16 novembre 2022 ore: 12:57
Disabilità

Come parlare di disabilità. Un libro mette in guardia sugli errori più comuni

In un volume per le Edizioni Erickson l’attivista Iacopo Melio spiega il linguaggio, le parole, il tono da usare quando si parla delle persone disabili: “Usare parole sbagliate significa alzare muri, usare parole giuste significa costruire ponti”
Come parlare di disabilità, libro di Jacopo Melio

ROMA – Le parole non sono pietre, bensì mattoncini che, uno dopo l’altro, costruiscono atteggiamenti che poi possono determinare a fatti concreti. Ne è sicuro Iacopo Melio, giornalista, scrittore e, soprattutto, attivista per i diritti delle persone disabili, e per i diritti umani più in generale.  Fin dal titolo di questo agile, e in verità assai godibile, libretto, “È facile parlare di disabilità (se sai davvero davvero come farlo)”, Melio, che di comunicazione se ne intende, dichiara l’intento: partire dalle parole per realizzare una società davvero a misura di tutti e di tutte. E a proposito delle parole e del loro potere di trasformazione del reale scrive la sociolinguista Vera Gheno nella prefazione del volume pubblicato per le Edizioni Erickson: “Perché se è pur vero che esse non possono cambiare la realtà, contribuiscono senz’altro a rendere più evidenti ai nostri occhi determinati aspetti di essa che, finché non venivano nominati, rimanevano cognitivamente in secondo piano. Quando una cosa, una caratteristica umana, un evento, un disagio hanno un nome, diventa decisamente più difficile fare finta che non esistano”.

Le parole da evitare

Le parole, tuttavia, sono scivolose, e Melio ci avverte fin dalle prime battute: non importa quanti anni abbiate e quale sia la vostra esperienza in merito, quasi sicuramente leggendo scoprirete di aver aver commesso qualche errore al riguardo. Ma non vi scoraggiate – rassicura – la consapevolezza potrà aiutarvi a non commettere errori in futuro. Peraltro tra i peggiori nemici delle persone con disabilità e delle parole che servono per raccontare le loro vite ci sono proprio i giornalisti che con titoli sensazionalistici, trafiletti pieni di compassione, pietismo e approfondimenti “medicalizzanti” non rendono un buon servizio alla collettività. Per combattere la visione della disabilità compassionevole, infantilistica e, talvolta, enfaticamente positiva occorre, allora, controllare il linguaggio e scegliere le parole una per una. Facciamo qualche esempio, lasciando ai lettori il piacere di scoprirne di nuovi all’interno del volume. No a “diversamente abile”, anche nella forma più fantasiosa di “diversabile” perché discriminatorio e paternalistico. No a “portatore” o “portatrice di handicap”, perché la disabilità non è un peso che soffoca chi ne è coinvolto. E no anche a “costretto” o “costretta in carrozzina” perché, lungi dal costringere alcuno, la carrozzina rappresenta libertà, indipendenza e socialità per chi ne fa uso. Ma attenzione anche al tono, ammonisce l’autore: attirare i lettori facendo leva sull’emotività non raggiunge l’obiettivo di sensibilizzare o di informare, ma abitua chi legge a una visione distorta della disabilità nel suo complesso.

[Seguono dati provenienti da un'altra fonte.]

(** One round, from the sample's hub. *)
Lemma dead_letter_chain_ends_witness :
  let _ := DeadLetterSample.B in let _ := DeadLetterSample.M in let _ := DeadLetterSample.U in
  let _ := ReferenceStore.ref_store in
  let c := Envelope.new 5 (Sample.peer 9) (Publish (Sample.topic (lit "dead.jobs.mail")) [7%Z] false None None None) in
  nsteps (round (BroadcastLaws0 := Reference.ref_broadcast_laws Envelope) DeadLetterSample.config) 1 DeadLetterSample.original c
  ∧ 1 ≤ MAX_TOPIC_LEN.
Proof.
  intros B M U S c.
  assert (nsteps (round (BroadcastLaws0 := Reference.ref_broadcast_laws Envelope) DeadLetterSample.config) 1
    DeadLetterSample.original c) as Hr.
  { apply nsteps_once. exists 0%Z, DeadLetterSample.hub, (dead_letter DeadLetterSample.config DeadLetterSample.original 0 DeadLetterSample.hub).2,
      (MkFilter (lit "dead.#")), DeadLetterSample.receiver, [].
    destruct DeadLetterSample.hub_ok as [Hwf Hun]. split; [exact Hwf|]. split; [exact Hun|]. split; [by vm_compute|].
    split; [by vm_compute|]. split; [by vm_compute|]. split; [|by vm_compute].
    etrans; [apply surjective_pairing|]. by f_equal. }
  split; [exact Hr|]. by apply (dead_letter_chain_ends (BroadcastLaws0 := Reference.ref_broadcast_laws Envelope)
    (H3 := Reference.ref_uuid_laws) _ _ _ _ Hr).
Defined.
(** [load_retained] answers the retained message of every topic. *)
Lemma load_retained_spec s l :
  store_ok s → load_retained from_reader cbor_message topic_message fault s = Ok l →
  NoDup l.*1 ∧ ∀ t e, (t, e) ∈ l ↔ retained_value s t = Some e.
Proof.
  intros (_ & _ & Hnd & Hok). unfold load_retained, query, retained_value. destruct (fault _ _); [done|]. simpl.
  revert l Hnd Hok; induction (retained (conn s)) as [|[k b] rows IH]; intros l Hnd Hok; cbn [decode_retained select].
  { intros [= <-]. split; [constructor|]. intros t e. simpl. split; [by intros ?%not_elem_of_nil|done]. }
  apply NoDup_cons in Hnd as [Hk Hnd].
  destruct (Hok (k, b) (list_elem_of_here _ _)) as (t & e & Ht & Hwf & Hd). simpl in Ht, Hd. subst k.
  unfold parse_topic, decode, Envelope.from_bytes. rewrite (proj2 (topic_from_str_ok _ t)) by (by destruct t).
  rewrite Hd. cbn [map_err and_then].
  destruct (decode_retained from_reader cbor_message topic_message rows) as [out|x] eqn:Hout; [|done].
  intros [= <-]. destruct (IH out) as [IH1 IH2]; [done| |done|].
  { intros p Hp. apply Hok. by apply list_elem_of_further. }
  assert (∀ t' e', (t', e') ∈ out → t' ≠ t) as Hfresh.
  { intros t' e' Ho%IH2 ->. apply Hk. destruct (select (Topic.as_str t) rows) as [b'|] eqn:Hs; [|done].
    apply elem_of_select in Hs. apply list_elem_of_fmap. by exists (Topic.as_str t, b'). }
  split.
  - rewrite fmap_cons. apply NoDup_cons. split; [|done]. intros ([t' e'] & Heq & Ho)%list_elem_of_fmap.
    by apply (Hfresh t' e').
  - intros t' e'. rewrite elem_of_cons. destruct (decide (Topic.as_str t = Topic.as_str t')) as [Heq|Hne].
    + apply topic_eq in Heq as <-. simpl. rewrite Hd. split; [|intros [= ->]; by left].
      intros [[= ->]|Ho]; [done|]. by destruct (Hfresh t e').
    + rewrite <-IH2. split; [intros [[= -> _]|?]; done|auto].
Qed.

(** ** [append] *)

Context (codec_roundtrip : ∀ e b, into_writer e = Ok b → from_reader b = Ok e).

(** An envelope as the decoder builds them. *)
Definition envelope_ok (e : Envelope) : Prop :=
  MessageId.wf (id e) ∧ ∀ t, publish_topic (kind e) = Some t → Topic.wf t.

Lemma newest_topic_window t n k rows :
  (n ≤ k)%nat → window n (topic_rows t (newest (Z.of_nat k) rows)) = window n (topic_rows t rows).
Proof.
  intros Hn. rewrite newest_window. unfold window. rewrite drop_drop, length_drop. f_equal. lia.
Qed.

Lemma newest_last k rows r : (0 < k)%Z → r ∈ newest k (rows ++ [r]).
Proof.
  intros Hk. induction rows as [|r' rows IH]; cbn [newest app].
  - unfold count_topic. simpl. rewrite (proj2 (Z.leb_le _ _)) by lia. apply list_elem_of_here.
  - destruct (_ <=? k)%Z; [by apply list_elem_of_further|done].
Qed.

(** The tables after a successful append, up to the pruning. *)
Definition appended (e : Envelope) (t : Topic) (payload : bytes) (keep : bool) (r : Row) (s s' : SqliteStore) : Prop :=
  row_ok r e ∧ row_topic r = Topic.as_str t ∧ row_msg_id r = Some (MessageId.as_bytes (id e))
  ∧ subscriber_offsets (conn s') = subscriber_offsets (conn s)
  ∧ retained (conn s') = (if keep then
       if bool_decide (payload = []) then retained (sql_delete_retained (Topic.as_str t) (conn s))
       else upsert (Topic.as_str t) (row_envelope r) (retained (conn s))
     else retained (conn s))
  ∧ (messages (conn s') = messages (conn s) ++ [r]
     ∨ messages (conn s') = newest DEFAULT_PERSISTED_MESSAGES_PER_TOPIC (messages (conn s) ++ [r])).
(** C9: an ordinary forwarder of a topic delivers the topic's stream
    exactly. Whatever publishes, subscriptions, reads and drops of others
    interleave with its own reads, sends and new subscriptions, and however
    often it lags the channel and recovers, what it has sent, has queued and
    has not read yet is, in order, its backlog followed by every message
    published since it subscribed: nothing lost, nothing repeated - as long as
    it is less than 1024 messages behind, the length of the replay buffer,
    when it subscribes again after a lag. What it has not read yet is at its
    receiver, or, after a lag, whatever was published since the last message it
    sent. *)
Theorem forwarder_stream_exact (c : Config) (s : Sys) :
  reachable c → NoDup (ids (log c)) → sys_steps (sys_start (chan c) (log c)) s →
  ∃ unread,
    (if core_lagged (s_core s) then unread = behind (s_core s) (s_log s)
     else unread_queues (s_chan s) !! core_rx (s_core s) = Some unread)
    ∧ s_sent s ++ core_queue (s_core s) ++ unread
      = (TopicChannel.subscribe (chan c)).1.1 ++ drop (length (log c)) (s_log s).*1.
Proof.
  intros Hc Hnd Hsteps. destruct (reachable_ok c Hc) as [Ht _].
  assert (on_stream (TopicChannel.subscribe (chan c)).1.1 (length (log c)) s) as Hon.
  { remember (sys_start (chan c) (log c)) as s0 eqn:Hs0.
    induction Hsteps as [s|s s' s'' _ IH Hstep]; subst; [|by eapply sys_step_on_stream; [apply IH|]].
    destruct (fresh_backlog (chan c) (log c) Ht) as (front & Hfb & Hfront).
    pose proof (tracks_subscribe _ _ Ht) as Ht'. pose proof (subscribe_spec (chan c)) as Hsub.
    unfold sys_start, core_start, mbind, ST_bind. simpl.
    destruct (TopicChannel.subscribe (chan c)) as [[l r] ch']. destruct Hsub as (_ & _ & _ & _ & _ & Hu). simpl in *.
    split; [done|]. split; [done|]. exists (log c).*1, [], []. simpl. rewrite Hu, lookup_insert_eq, length_fmap, !app_nil_r.
    split; [done|]. split; [done|]. split; [done|]. split; [done|]. rewrite take_ge, drop_ge, app_nil_r by (by rewrite length_fmap).
    split; [|done]. subst l. rewrite last_app. destruct (last (window _ (log c).*1)) as [x|] eqn:Hx.
    - destruct (window_suffix DEFAULT_REPLAY_BUFFER_CAPACITY (log c).*1) as [pre Hpre]. rewrite Hpre, last_app, Hx. done.
    - apply last_None in Hx. destruct front as [|y front].
      + simpl. destruct (window_suffix DEFAULT_REPLAY_BUFFER_CAPACITY (log c).*1) as [pre Hpre].
        apply (f_equal length) in Hx. rewrite length_window in Hx. simpl in Hx.
        destruct (log c).*1; [done|]. simpl in Hx. discriminate.
      + destruct (Hfront y (list_elem_of_here _ _)) as [Hin _]. apply (f_equal length) in Hx.
        rewrite length_window in Hx. simpl in Hx. destruct (log c).*1; [by apply not_elem_of_nil in Hin|].
        discriminate. }
  destruct Hon as (_ & Hnd' & d & u & h & Hu & Hh & Hlog & Hk & Hb & Hs & Hl). exists u. split.
  { destruct (core_lagged (s_core s)) eqn:Hla; [|by subst]. rewrite Hh, app_nil_r in Hs. unfold behind.
    rewrite Hl, (last_of_stream _ _ _ _ _ _ Hlog Hk Hb Hs). symmetry. by apply (recovered_log _ d u). }
  rewrite app_assoc, Hs, Hlog, <-app_assoc. f_equal. by rewrite drop_app_le.
Qed.
End stream.

Lemma forwarder_stream_exact_witness :
  let B := Reference.ref_broadcast Envelope in
  let F := @channel_feed B in
  let e n := Sample.publish n (lit "a") [7%Z] false in
  let s0 := @sys_start B (TopicChannel.publish (e 1%Z) false (@TopicChannel.new B)).2 [(e 1%Z, false)] in
  let s1 := MkSys (TopicChannel.publish (e 2%Z) false (s_chan s0)).2 (s_core s0) [] [(e 1%Z, false); (e 2%Z, false)] in
  let s2 := MkSys (s_chan s1) (core_sent (s_core s1)) [e 1%Z] (s_log s1) in
  ∃ unread, s_sent s2 ++ core_queue (s_core s2) ++ unread = [e 1%Z] ++ [e 2%Z].
Proof.
  intros B F e s0 s1 s2.
  destruct (@forwarder_stream_exact B (Reference.ref_broadcast_laws Envelope)
    (MkConfig (TopicChannel.publish (e 1%Z) false (@TopicChannel.new B)).2 [] [(e 1%Z, false)]) s2) as (u & _ & Hu).
  - apply (ReachStep (MkConfig TopicChannel.new [] [])); [apply ReachNew|]. apply (StepPublish TopicChannel.new [] []).
  - apply NoDup_singleton.
  - apply (SysStep _ s1).
    + apply (SysStep _ s0); [apply SysRefl|]. apply (SysPublish (s_chan s0) (s_core s0) [] [(e 1%Z, false)]).
      intros Hin%list_elem_of_singleton. discriminate.
    + apply (SysSend (s_chan s1) (s_core s1) [] (s_log s1) (e 1%Z) []). reflexivity.
  - exists u. exact Hu.
Defined.

(** The fresh backlog of a wildcard subscription is in identifier order, not in
    the order of delivery. Here a forwarder of [#] has delivered 5 and then 3,
    which another node drew earlier; after a lag its recovery starts with 5
    again. *)
Module WildcardLag.
#[local] Instance B : Broadcast Envelope := Reference.ref_broadcast Envelope.
#[local] Instance M : Mpsc Envelope := Reference.ref_mpsc Envelope.
#[local] Existing Instance ReferenceStore.ref_store.
#[local] Instance feed : Feed Broker := broker_feed (Filter.MkFilter (lit "#")).

Definition e (n : Z) : Envelope := Sample.publish n (lit "a") [7%Z] false.
Definition pub (n : Z) (b : Broker) : Broker := (Broker.publish (Sample.topic (lit "a")) (e n) 0 (b, ∅)).2.1.

(** Subscribe, deliver 5 and 3, fall 257 behind, read: the identifiers queued
    after the recovery. *)
Definition queued_after_lag : list MessageId :=
  let '(c0, b0) := core_start Broker.new in
  let b1 := pub 3 (pub 5 b0) in
  let '((_, c1), b2) := core_recv c0 b1 in
  let '((_, c2), b3) := core_recv (core_sent c1) b2 in
  let b4 := fold_left (λ b n, pub (Z.of_nat n + 10) b) (seq 0 257) b3 in
  let '((_, c3), b5) := core_recv (core_sent c2) b4 in
  id <$> core_queue (core_recover c3 b5).1.
End WildcardLag.
(* ===== verification/Access.v ===== *)
(** * Who may do what ([topic_acl_permits] and the functions around it in
      [thoth-mesh-node/src/connection.rs], [reload.rs])

    A [Reloadable] is the option it currently holds: [get] reads it, [set]
    replaces it outright. *)

From S2P Require Import Prelude.
From S2P Require Import Text.
From S2P Require Import Topic.
From S2P Require Import Filter.
From S2P Require Import Message.
From S2P Require Import Fingerprint.
From S2P Require Import TopicAcl.
From S2P Require Import PeerTopicFilter.

(** [ReloadableAcls], and the four handles of [Shared] it replaces. *)
Record ReloadableAcls := MkReloadableAcls {
  topic_acl : option TopicAcl;
  peer_topic_acl : option TopicAcl;
  allow_peer : option (gset bytes);
  peer_topic_filter : option PeerTopicFilter;
}.

Definition allowlist_permits (allowed_peers : option (gset bytes)) (principal : Principal) : bool :=
  match allowed_peers, principal with
  | None, _ => true
  | Some allowed, Fp fp => bool_decide (fp ∈ allowed)
  | Some _, Anonymous => false
  end.

Definition topic_acl_permits (acl : option TopicAcl) (principal : Principal) (topic : Topic) (action : Action) : bool :=
  match acl with
  | None => true
  | Some acl => TopicAcl.permits acl principal topic action
  end.

Definition acl_permits (acls : ReloadableAcls) (is_peer : bool) (principal : Principal) (topic : Topic) (action : Action) : bool :=
  topic_acl_permits (if is_peer then peer_topic_acl acls else topic_acl acls) principal topic action.

Definition filter_acl_permits (acls : ReloadableAcls) (is_peer : bool) (principal : Principal) (filter : TopicFilter)
    (action : Action) : bool :=
  match (if is_peer then peer_topic_acl acls else topic_acl acls), as_topic filter with
  | None, _ => true
  | Some _, None => false
  | Some acl, Some topic => TopicAcl.permits acl principal topic action
  end.

(** A literal filter is authorised as its topic is, a wildcard only where the
    connection's role has no list. *)
Lemma filter_acl_permits_spec acls is_peer principal filter action :
  filter_acl_permits acls is_peer principal filter action
  = match as_topic filter with
    | Some topic => acl_permits acls is_peer principal topic action
    | None => match (if is_peer then peer_topic_acl acls else topic_acl acls) with Some _ => false | None => true end
    end.
Proof.
  unfold filter_acl_permits, acl_permits, topic_acl_permits.
  destruct (if is_peer then _ else _), (as_topic filter); done.
Qed.
(* ===== verification/ConnectionSpec.v ===== *)
(** * What the connections do together

    The interest counts and the connections' subscriptions, under every
    interleaving of the sections of [Connection.v]. *)

From S2P Require Import Prelude.
From S2P Require Import Text.
From S2P Require Import Topic.
From S2P Require Import Filter.
From S2P Require Import Runtime.
From S2P Require Import Message.
From S2P Require Import Framing.
From S2P Require Import Interest.
From S2P Require Import PeerDirectory.
From S2P Require Import Membership.
From S2P Require Import Handshake.
From S2P Require Import TopicAcl.
From S2P Require Import RateLimit.
From S2P Require Import MessageStore.
From S2P Require Import Broker.
From S2P Require Import Metrics.
From S2P Require Import DeadLetter.
From S2P Require Import Publishing.
From S2P Require Import PeerLinks.
From S2P Require Import Forwarder.
From S2P Require Import Async.
From S2P Require Import Access.
From S2P Require Import World.
From S2P Require Import Connection.

#[local] Open Scope nat_scope.

(** ** Counting the connections that hold a filter *)

Definition holds (f : TopicFilter) (m : Forwarders) : bool := bool_decide (is_Some (m !! f)).
Definition holders (f : TopicFilter) (l : list Forwarders) : nat := length (List.filter (holds f) l).

Lemma holders_insert f l i m m' :
  l !! i = Some m → holders f (<[i := m']> l) + Nat.b2n (holds f m) = holders f l + Nat.b2n (holds f m').
Proof.
  unfold holders. revert i; induction l as [|x l IH]; intros [|i] Hi; simplify_eq/=.
  - destruct (holds f m), (holds f m'); simpl; lia.
  - specialize (IH i Hi). destruct (holds f x); simpl; lia.
Qed.

Lemma holders_app f l k : holders f (l ++ k) = holders f l + holders f k.
Proof. unfold holders. by rewrite List.filter_app, length_app. Qed.

Lemma holders_pos f l i m : l !! i = Some m → is_Some (m !! f) → 0 < holders f l.
Proof.
  intros Hi Hf. pose proof (holders_insert f l i m ∅ Hi) as Hh.
  unfold holds in Hh. rewrite bool_decide_true in Hh by done.
  rewrite bool_decide_false in Hh by (rewrite lookup_empty; by intros [? ?]). cbn in Hh. lia.
Qed.

(** ** Obligations

    A running connection owns its map, and may have put in it a filter it has
    not counted yet; whoever took a filter out of a map owes its release. *)
Inductive Debt : Type :=
| Own (i : nat) (pending : option TopicFilter)
| Owe (f : TopicFilter).

Definition owned (d : list Debt) : list nat :=
  omap (λ x, match x with Own i _ => Some i | Owe _ => None end) d.
Definition owes (f : TopicFilter) (d : list Debt) : nat :=
  length (List.filter (λ x, match x with Owe g => bool_decide (g = f) | _ => false end) d).
Definition dues (f : TopicFilter) (d : list Debt) : nat :=
  length (List.filter (λ x, match x with Own _ (Some g) => bool_decide (g = f) | _ => false end) d).

(** What may be left behind, or is held while waiting. *)
Definition settled (d : list Debt) : Prop := ∀ i o, Own i o ∈ d → o = None.

Section ledger.
Context `{Broadcast Envelope} `{Mpsc Envelope} `{MessageStore} `{Uuids}.

Definition ledger (w : World) : list Forwarders * Interest := (w_forwarders w, w_interest w).

Definition accounted_in (d : list Debt) (l : list Forwarders * Interest) : Prop :=
  NoDup (owned d)
  ∧ (∀ i o, Own i o ∈ d → ∃ m, l.1 !! i = Some m ∧ ∀ f, o = Some f → is_Some (m !! f))
  ∧ ∀ f, holders f l.1 + owes f d ≤ Interest.count l.2 f + dues f d.
Definition accounted (d : list Debt) (w : World) : Prop := accounted_in d (ledger w).

Lemma filter_length_perm {A} (p : A → bool) l k : l ≡ₚ k → length (List.filter p l) = length (List.filter p k).
Proof. induction 1; simpl; repeat case_match; simpl; lia. Qed.

Lemma accounted_perm d d' w : d ≡ₚ d' → accounted d w → accounted d' w.
Proof.
  intros Hp (Hnd & Hown & Hc). split; [|split].
  - eapply NoDup_Permutation_proper; [|exact Hnd]. unfold owned. by rewrite Hp.
  - intros i o Ho. apply Hown. by rewrite Hp.
  - intros f. specialize (Hc f). unfold owes, dues in *. rewrite <-(filter_length_perm _ _ _ Hp).
    rewrite <-(filter_length_perm (λ x, match x with Own _ (Some g) => bool_decide (g = f) | _ => false end) _ _ Hp).
    done.
Qed.

Lemma owes_app f d k : owes f (d ++ k) = owes f d + owes f k.
Proof. unfold owes. by rewrite List.filter_app, length_app. Qed.
Lemma dues_app f d k : dues f (d ++ k) = dues f d + dues f k.
Proof. unfold dues. by rewrite List.filter_app, length_app. Qed.
Lemma owned_app d k : owned (d ++ k) = owned d ++ owned k.
Proof. apply omap_app. Qed.

Lemma settled_dues f d : settled d → dues f d = 0.
Proof.
  intros Hs. unfold dues. induction d as [|x d IH]; [done|]. cbn.
  assert (settled d) as Hd by (intros i o Ho; apply (Hs i); by constructor).
  destruct x as [i [g|]|g]; [|by apply IH..]. specialize (Hs i (Some g)). by discriminate Hs; constructor.
Qed.

Lemma accounted_forgive d owed w : settled d → accounted (d ++ owed) w → accounted owed w.
Proof.
  intros Hs (Hnd & Hown & Hc). split; [|split].
  - rewrite owned_app in Hnd. by apply NoDup_app in Hnd as (_ & _ & ?).
  - intros i o Ho. apply Hown. apply elem_of_app. by right.
  - intros f. specialize (Hc f). rewrite owes_app, dues_app, (settled_dues f d Hs) in Hc. lia.
Qed.

(** ** Sections that do not touch the ledger *)

Definition quiet {A} (f : ST World A) : Prop := ∀ w, ledger (f w).2 = ledger w.

Lemma quiet_ret {A} (a : A) : quiet (mret a).
Proof. done. Qed.
Lemma quiet_get_st : quiet get_st.
Proof. done. Qed.
Lemma quiet_gets {A} (f : World → A) : quiet (gets f).
Proof. done. Qed.
Lemma quiet_bind {A B} (m : ST World A) (f : A → ST World B) : quiet m → (∀ a, quiet (f a)) → quiet (m ≫= f).
Proof.
  intros Hm Hf w. unfold mbind, ST_bind. specialize (Hm w). destruct (m w) as [a w1]. cbn in *. by rewrite Hf.
Qed.
Lemma quiet_for_each {A} (l : list A) (f : A → ST World ()) : (∀ a, quiet (f a)) → quiet (for_each l f).
Proof. intros Hf. induction l as [|a l IH]; [done|]. intros w. cbn. rewrite IH. apply Hf. Qed.
Lemma quiet_on {S A} (g : World → S) (s : S → World → World) (f : ST S A) :
  (∀ x w, ledger (s x w) = ledger w) → quiet (on g s f).
Proof. intros Hs w. unfold on. destruct (f (g w)). cbn. apply Hs. Qed.
Lemma quiet_hub {A} (f : ST Hub A) : quiet (on_hub f).
Proof. by apply quiet_on. Qed.
Lemma quiet_discover {A} (f : ST PeerDirectory A) : quiet (on_discover f).
Proof. by apply quiet_on. Qed.
Lemma quiet_envelope k : quiet (new_envelope k).
Proof. intros w. unfold new_envelope. by rewrite (quiet_hub _ w). Qed.
Lemma quiet_spawn t : quiet (spawn t).
Proof. done. Qed.
Lemma quiet_abort h : quiet (abort h).
Proof. intros w. unfold abort. by repeat case_match. Qed.
Lemma quiet_ack_try_send h i : quiet (ack_try_send h i).
Proof. intros w. unfold ack_try_send. by repeat case_match. Qed.
Lemma quiet_stop f out s : quiet (stop_subscription f out s).
Proof. destruct s; [apply quiet_abort|apply quiet_hub]. Qed.

Lemma keeps_quiet {A} d (f : ST World A) w : ledger (f w).2 = ledger w → keeps accounted d d f w.
Proof. intros Hf owed. unfold accounted. by rewrite Hf. Qed.

Lemma pays_quiet {A} d (f : ST World A) : quiet f → pays accounted settled d (sync f) (leaves (λ _, d)).
Proof. intros Hf. apply pays_sync. intros w. by apply keeps_quiet. Qed.
End ledger.

Create HintDb quiet.
#[export] Hint Resolve quiet_ret quiet_get_st quiet_gets quiet_bind quiet_for_each quiet_hub quiet_discover quiet_envelope quiet_spawn
  quiet_abort quiet_ack_try_send quiet_stop : quiet.
#[export] Hint Extern 1 (quiet (on _ _ _)) => by apply quiet_on : quiet.

(** A section, or a function all of whose sections are quiet: case by case. *)
Ltac quiet :=
  repeat first
    [ match goal with |- ∀ _, _ => intro end
    | apply quiet_bind
    | apply quiet_for_each
    | solve [auto with quiet]
    | match goal with |- quiet (match ?x with _ => _ end) => destruct x end
    | solve [intros ?; done] ].

(** ** The sections that do *)

Section interest.
Context `{Broadcast Envelope} `{Mpsc Envelope} `{MessageStore} `{Uuids}.

Lemma owned_cons_own i o d : owned (Own i o :: d) = i :: owned d.
Proof. done. Qed.

(** Writing a map one owns. *)
Lemma accounted_update i o o' m m' es owed (l : list Forwarders) s :
  owned es = [] → accounted_in (Own i o :: owed) (l, s) → l !! i = Some m →
  (∀ g, o' = Some g → is_Some (m' !! g)) →
  (∀ g, Nat.b2n (holds g m') + owes g es + dues g [Own i o] ≤ Nat.b2n (holds g m) + dues g [Own i o']) →
  accounted_in (Own i o' :: es ++ owed) (<[i := m']> l, s).
Proof.
  intros Hes (Hnd & Hown & Hc) Hm Ho' Hle. cbn [fst snd] in *. split; [|split].
  - by rewrite owned_cons_own, owned_app, Hes.
  - intros j oj Hj. cbn [fst]. apply elem_of_cons in Hj as [[= -> ->]|Hj].
    { exists m'. split; [|done]. apply list_lookup_insert_eq. by eapply lookup_lt_Some. }
    apply elem_of_app in Hj as [Hj|Hj].
    { exfalso. assert (j ∈ owned es) as Hin; [|by rewrite Hes in Hin; apply not_elem_of_nil in Hin].
      apply list_elem_of_omap. by exists (Own j oj). }
    destruct (decide (i = j)) as [->|Hij].
    { rewrite owned_cons_own in Hnd. apply NoDup_cons in Hnd as [Hni _]. exfalso. apply Hni.
      apply list_elem_of_omap. by exists (Own j oj). }
    rewrite list_lookup_insert_ne by done. apply (Hown j oj). by constructor.
  - intros g. cbn [fst snd]. specialize (Hc g). specialize (Hle g). pose proof (holders_insert g l i m m' Hm) as Hh.
    change (Own i o' :: es ++ owed) with ([Own i o'] ++ es ++ owed).
    change (Own i o :: owed) with ([Own i o] ++ owed) in Hc.
    rewrite !owes_app, !dues_app in *. rewrite (settled_dues g es). 2:{ intros j oj Hj. exfalso.
      assert (j ∈ owned es) as Hin; [|by rewrite Hes in Hin; apply not_elem_of_nil in Hin].
      apply list_elem_of_omap. by exists (Own j oj). }
    change (owes g [Own i o']) with 0. change (owes g [Own i o]) with 0 in *. lia.
Qed.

Uno strumento utile per chi si occupa di comunicazione

Insomma, chiunque si occupa di comunicazione potrebbe trovare in questo volume spunti utili non solo per mettersi al riparo da possibili errori e cadute, ma anche per riflettere sull’importanza del linguaggio. Perché come Melio non si stanca di ripetere: “Usare parole sbagliate significa alzare muri, usare parole giuste significa costruire ponti. Cambiare le parole, invece, significa cambiare le informazioni, i concetti e le idee, e quindi cambiare la realtà”.